What you have to do:
Please copy each line of the listing below in which the word "positive" appears.

---------- Source material ----------

Lemma route_trace (URL_parse : string -> option URL)
    (upstream : Trace -> Request -> Reply) (raw : option string)
    (t new : Trace) :
  snd (scan_lookup URL_parse upstream raw t) = (t ++ new)%list
  \/ snd (r_redirect URL_parse upstream raw t) = (t ++ new)%list ->
  Exists (fun x => call_raised x = true) new ->
  exists r cands,
    raw = Some r /\ Str.is_empty r = false
    /\ extractCandidates URL_parse raw = Normal cands
    /\ exists e, fst (first_hit upstream cands t) = Throw e.
Proof.
  intros Hsnd Hex.
  assert (Hne : new <> []) by (intros ->; inversion Hex).
  assert (Hstill : forall (x : Trace), x = (x ++ new)%list -> False).
  { intros x Hx. rewrite <- (app_nil_r x) in Hx at 1.
    apply app_inv_head in Hx. congruence. }
  destruct raw as [r|];
    [|exfalso; destruct Hsnd as [H|H]; exact (Hstill _ H)].
  destruct (Str.is_empty r) eqn:Hr.
  { exfalso. unfold scan_lookup, r_redirect in Hsnd. rewrite Hr in Hsnd.
    destruct Hsnd as [H|H]; exact (Hstill _ H). }
  destruct (extractCandidates_shape URL_parse (Some r)) as (out & _ & Hc).
  exists r, (Array_sort comparator out).
  repeat split; auto.
  rewrite (scan_lookup_run _ _ _ _ _ Hr Hc) in Hsnd.
  rewrite (r_redirect_run _ _ _ _ _ Hr Hc) in Hsnd. cbn [snd] in Hsnd.
  destruct (first_hit_post upstream (Array_sort comparator out) t)
    as (new0 & Hsnd0 & Hthrow & _).
  rewrite Hsnd0 in Hsnd.
  assert (new0 = new) by (destruct Hsnd as [H|H]; now apply app_inv_head in H).
  subst new0. now apply Hthrow.
Qed.
Lemma sqrt_at_least_one K x :
  at_least_one x → below K x → K ≤ 1023 →
  ∃ y, PyFloat.sqrt x = Some y ∧ at_least_one y ∧ below (K + 1) y.
Proof.
  intros Hone Hx HK.
  destruct x as [| | |[] m e]; try done.
  assert (HK0 : 0 ≤ K).
  { destruct (Z.le_gt_cases 0 K) as [|Hneg]; [done|].
    pose proof (below_exponent _ _ _ _ Hx) as Hlt.
    cbn [below] in Hx. cbn [at_least_one] in Hone.
    assert (Hpow : 2 ^ (- e) < 2 ^ (K - e)) by lia.
    apply Z.pow_lt_mono_r_iff in Hpow; lia. }
  destruct (sqrt_below K (S754_finite false m e)) as (y & Hy & Hb & _);
    [done | done | lia |].
  exists y. split; [done|]. split; [|done].
  revert Hy. unfold PyFloat.sqrt, SFsqrt.
  pose proof (below_exponent _ _ _ _ Hx) as Hex.
  cbn [below] in Hx. cbn [at_least_one] in Hone.
  unfold SFsqrt_core_binary.
  set (d := Zdigits2 (Z.pos m)).
  set (e' := Z.min (fexp PyFloat.prec PyFloat.emax (Z.div2 (d + e + 1)))
                   (Z.div2 e)).
  set (s := e - 2 * e').
  set (m' := match s with
             | Z.pos _ => Z.shiftl (Z.pos m) s
             | 0 => Z.pos m
             | Z.neg _ => 0
             end).
  assert (Hd : d ≤ K - e) by (apply Zdigits2_le; lia).
  assert (Hd1 : 1 ≤ d + e).
  { destruct (Z.le_gt_cases 0 e).
    - pose proof (digits_lower_bound (Z.pos m) 0 ltac:(lia) ltac:(cbn; lia)).
      subst d. lia.
    - pose proof (digits_lower_bound (Z.pos m) (- e) ltac:(lia) Hone).
      subst d. lia. }
  pose proof (Zdigits2_lower m) as Hlow. fold d in Hlow.
  pose proof (Zdigits2_gt (Z.pos m) ltac:(lia)) as Hup. fold d in Hup.
  assert (Hdiv2 : ∀ a, 2 * Z.div2 a ≤ a ≤ 2 * Z.div2 a + 1).
  { intros a. rewrite Z.div2_div. pose proof (Z.div_mod a 2 ltac:(lia)).
    pose proof (Z.mod_pos_bound a 2 ltac:(lia)). lia. }
  pose proof (Hdiv2 e). pose proof (Hdiv2 (d + e + 1)).
  pose proof (Hdiv2 (d + e - 1)).
  set (L := Z.div2 (d + e - 1)) in *.
  assert (HL : 0 ≤ L ∧ Z.div2 (d + e + 1) = L + 1).
  { subst L. rewrite !Z.div2_div.
    replace (d + e + 1) with (d + e - 1 + 1 * 2) by lia.
    rewrite Z.div_add by lia. split; [apply Z.div_pos; lia | lia]. }
  destruct HL as [HL0 HL1].
  assert (Hf := fexp_le (Z.div2 (d + e + 1)) (L + 1)).
  specialize (Hf ltac:(lia)).
  pose proof (fexp_ge (Z.div2 (d + e + 1))) as Hf'.
  assert (Hs : 0 ≤ s) by (subst s e'; lia).
  assert (Hm' : m' = Z.pos m * 2 ^ s).
  { subst m'. destruct s as [|p|p] eqn:Hsp; [lia| |lia].
    by rewrite Z.shiftl_mul_pow2. }
  assert (He' : e' ≤ L) by (subst e'; lia).
  assert (0 < 2 ^ s) by (apply Z.pow_pos_nonneg; lia).
  pose proof (Z.sqrtrem_spec m' ltac:(lia)) as Hsqrt.
  destruct (Z.sqrtrem m') as [q r]. destruct Hsqrt as [Hqr Hr].
  assert (Hq0 : 0 ≤ q) by lia.
  assert (Hdpos : 1 ≤ d).
  { pose proof (digits_lower_bound (Z.pos m) 0 ltac:(lia) ltac:(cbn; lia)).
    subst d. lia. }
  assert (Hm'lo : 2 ^ (2 * (L - e')) ≤ m').
  { rewrite Hm'.
    eapply Z.le_trans;
      [|apply Z.mul_le_mono_nonneg_r; [lia | exact Hlow]].
    rewrite <- Z.pow_add_r by lia. apply Z.pow_le_mono_r; [lia|].
    subst s. lia. }
  assert (Hm'up : m' < 2 ^ (2 * (L + 1 - e'))).
  { rewrite Hm'.
    eapply Z.lt_le_trans;
      [apply Z.mul_lt_mono_pos_r; [lia | exact Hup]|].
    rewrite <- Z.pow_add_r by lia. apply Z.pow_le_mono_r; [lia|].
    subst s. lia. }
  assert (0 < 2 ^ (L - e')) by (apply Z.pow_pos_nonneg; lia).
  assert (0 < 2 ^ (L + 1 - e')) by (apply Z.pow_pos_nonneg; lia).
  replace (2 * (L - e')) with ((L - e') + (L - e')) in Hm'lo by lia.
  replace (2 * (L + 1 - e')) with ((L + 1 - e') + (L + 1 - e')) in Hm'up
    by lia.
  rewrite Z.pow_add_r in Hm'lo, Hm'up by lia.
  assert (Hqlo : 2 ^ (L - e') ≤ q) by nia.
  assert (Hqup : q < 2 ^ (L + 1 - e')) by nia.
  destruct (binary_round_aux_lower false q e'
              (if r =? 0 then loc_Exact
               else loc_Inexact (if r <=? q then Lt else Gt)) (L + 1) L)
    as (my & ey & -> & Hmy); try lia.
  intros [= <-]. cbn [at_least_one].
  apply (at_least_one_above my ey L); [lia | done].
Qed.

End FloatRounding.

(* ===================================================================== *)
(** ** The order on floats *)
(* ===================================================================== *)

Section FloatOrder.
Local Open Scope Z_scope.

Lemma compare_cont_Eq (p q : positive) :
  Pos.compare_cont Eq p q = (p ?= q)%positive.
Proof. reflexivity. Qed.

Lemma ltb_irrefl x : PyFloat.ltb x x = false.
Proof.
  unfold PyFloat.ltb, SFltb, SFcompare.
  destruct x as [[]|[]| |[] m e]; try done;
    rewrite Z.compare_refl, compare_cont_Eq, Pos.compare_refl; done.
Qed.

Lemma ltb_trans x y z :
  PyFloat.ltb x y = true → PyFloat.ltb y z = true → PyFloat.ltb x z = true.
Proof.
  unfold PyFloat.ltb, SFltb, SFcompare.
  destruct x as [[]|[]| |[] mx ex], y as [[]|[]| |[] my ey],
    z as [[]|[]| |[] mz ez]; try done;
    repeat match goal with
      | |- context [Z.compare ?a ?b] => destruct (Z.compare_spec a b)
      | |- context [Pos.compare_cont Eq ?a ?b] =>
          rewrite (compare_cont_Eq a b); destruct (Pos.compare_spec a b)
      end; cbn [CompOpp]; try done; lia.
Qed.

Lemma ltb_asym x y : PyFloat.ltb x y = true → PyFloat.ltb y x = false.
Proof.
  intros H. destruct (PyFloat.ltb y x) eqn:H'; [|done].
  by rewrite <- (ltb_irrefl x), (ltb_trans x y x).
Qed.

End FloatOrder.

(* ===================================================================== *)
(** ** The greedy search of the planner *)
(* ===================================================================== *)

Section GreedyFacts.
Import Router RouterSpec PyFloatSpec.
Local Open Scope Z_scope.

Variable coords : gmap string (Z * Z).
Variable fuel_waypoints : list string.
Variable destination : string.
Variable fuel_capacity : Z.
Variable speed : Z.
Variable mode : string.

Lemma eligible_unique visited cx cy dx dy w r r' :
  eligible coords fuel_capacity mode visited cx cy dx dy w r → eligible coords fuel_capacity mode visited cx cy dx dy w r' →
  r = r'.
Proof.
  intros (_ & wx & wy & d & c & Hw & _ & _ & _ & Hr)
         (_ & wx' & wy' & d' & c' & Hw' & _ & _ & _ & Hr').
  congruence.
Qed.
(** * deepstream.io-storage-arangodb: envelope transformer and key routing

    A shallow embedding of [src/transform-data.js] and [src/connector.js].

    - JSON-like values are an inductive type; a JavaScript object is the
      finite map of its own properties ([gmap string json]), so that deep
      equality (which ignores property order) is Leibniz equality.
    - The collection cache is the one object read under arbitrary names; its
      own properties are a finite map as well, and a read that finds no own
      property falls back on the names of [Object.prototype].
    - Numbers are integers: the sign of zero and the non-finite doubles, which
      [JSON.stringify] does not preserve, are outside the model.
    - A JavaScript exception is an explicit [Throws] outcome.
    - Asynchronous code is defunctionalised: every callback handed to the
      database driver is a constructor of [kont], and running it on the
      driver's reply yields the list of actions the callback performs. *)

From Stdlib Require Import ZArith String Ascii.
From stdpp Require Import gmap strings list fin_maps.

Set Warnings "-register-all".
Local Open Scope string_scope.
Local Open Scope list_scope.

(** ** JSON-like values *)

Inductive json :=
| JNull
| JBool (b : bool)
| JNum (n : Z)
| JStr (s : string)
| JArr (l : list json)
| JObj (m : gmap string json).

(** [JSON.parse(JSON.stringify(v))]: a structural copy of a JSON-like value. *)
Fixpoint clone (v : json) : json :=
  match v with
  | JArr l => JArr (map clone l)
  | JObj m => JObj (clone <$> m)
  | _ => v
  end.

Fixpoint json_size (v : json) : nat :=
  match v with
  | JArr l => S (foldr (λ x acc, json_size x + acc) 0 l)
  | JObj m => S (map_fold (λ _ x acc, json_size x + acc) 0 m)
  | _ => 1
  end.

(** JavaScript truthiness of a JSON-like value ([!v] is its negation). *)
Definition truthy (v : json) : bool :=
  match v with
  | JNull => false
  | JBool b => b
  | JNum n => negb (n =? 0)%Z
  | JStr s => negb (String.eqb s EmptyString)
  | JArr _ | JObj _ => true
  end.

(** [v instanceof Array] on a value that may be [undefined]. *)
Definition instanceof_Array (v : option json) : bool :=
  match v with
  | Some (JArr _) => true
  | _ => false
  end.

Inductive js_error := TypeError.

Inductive outcome (A : Type) :=
| Returns (a : A)
| Throws (e : js_error).
Arguments Returns {A} a.
Arguments Throws {A} e.

Definition obind {A B} (o : outcome A) (f : A → outcome B) : outcome B :=
  match o with
  | Returns a => f a
  | Throws e => Throws e
  end.

(** ** transform-data.js *)

Module Transform.

(** What [transformValueFromStorage] hands back: a JSON-like value, or, when
    the stored [__ds] field is itself an array, that array object with an
    extra [_d] property set on it. *)
Inductive platform :=
| Plain (v : json)
| ArrayWithD (elems : list json) (d : json).

(** [transformValueForStorage], lines 19-35.  Reading [_d] of anything that
    is not an object with that own property gives [undefined]; assigning
    [data.__ds] on [undefined], [null], or (the file is in strict mode) on a
    primitive throws a TypeError. *)
Definition transformValueForStorage (value : json) : outcome json :=
  match clone value with
  | JObj value =>
      let data := value !! "_d" in
      let value := delete "_d" value in
      match data with
      | Some (JArr l) =>
          Returns (JObj (<["__dsList" := JArr l]> (<["__ds" := JObj value]> ∅)))
      | Some (JObj data) => Returns (JObj (<["__ds" := JObj value]> data))
      | _ => Throws TypeError
      end
  | _ => Throws TypeError
  end.

(** [transformValueFromStorage], lines 50-66. *)
Definition transformValueFromStorage (value : json) : outcome platform :=
  match clone value with
  | JObj value =>
      let data := value !! "__ds" in
      let value := delete "__ds" value in
      let value := delete "_key" value in
      let value := delete "_rev" value in
      let value := delete "_id" value in
      let d :=
        if instanceof_Array (value !! "__dsList")
        then default JNull (value !! "__dsList")
        else JObj value in
      match data with
      | Some (JObj data) => Returns (Plain (JObj (<["_d" := d]> data)))
      | Some (JArr elems) => Returns (ArrayWithD elems d)
      | _ => Throws TypeError
      end
  | _ => Throws TypeError
  end.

----------

Exercise response:
Lemma compare_cont_Eq (p q : positive) :
  Pos.compare_cont Eq p q = (p ?= q)%positive.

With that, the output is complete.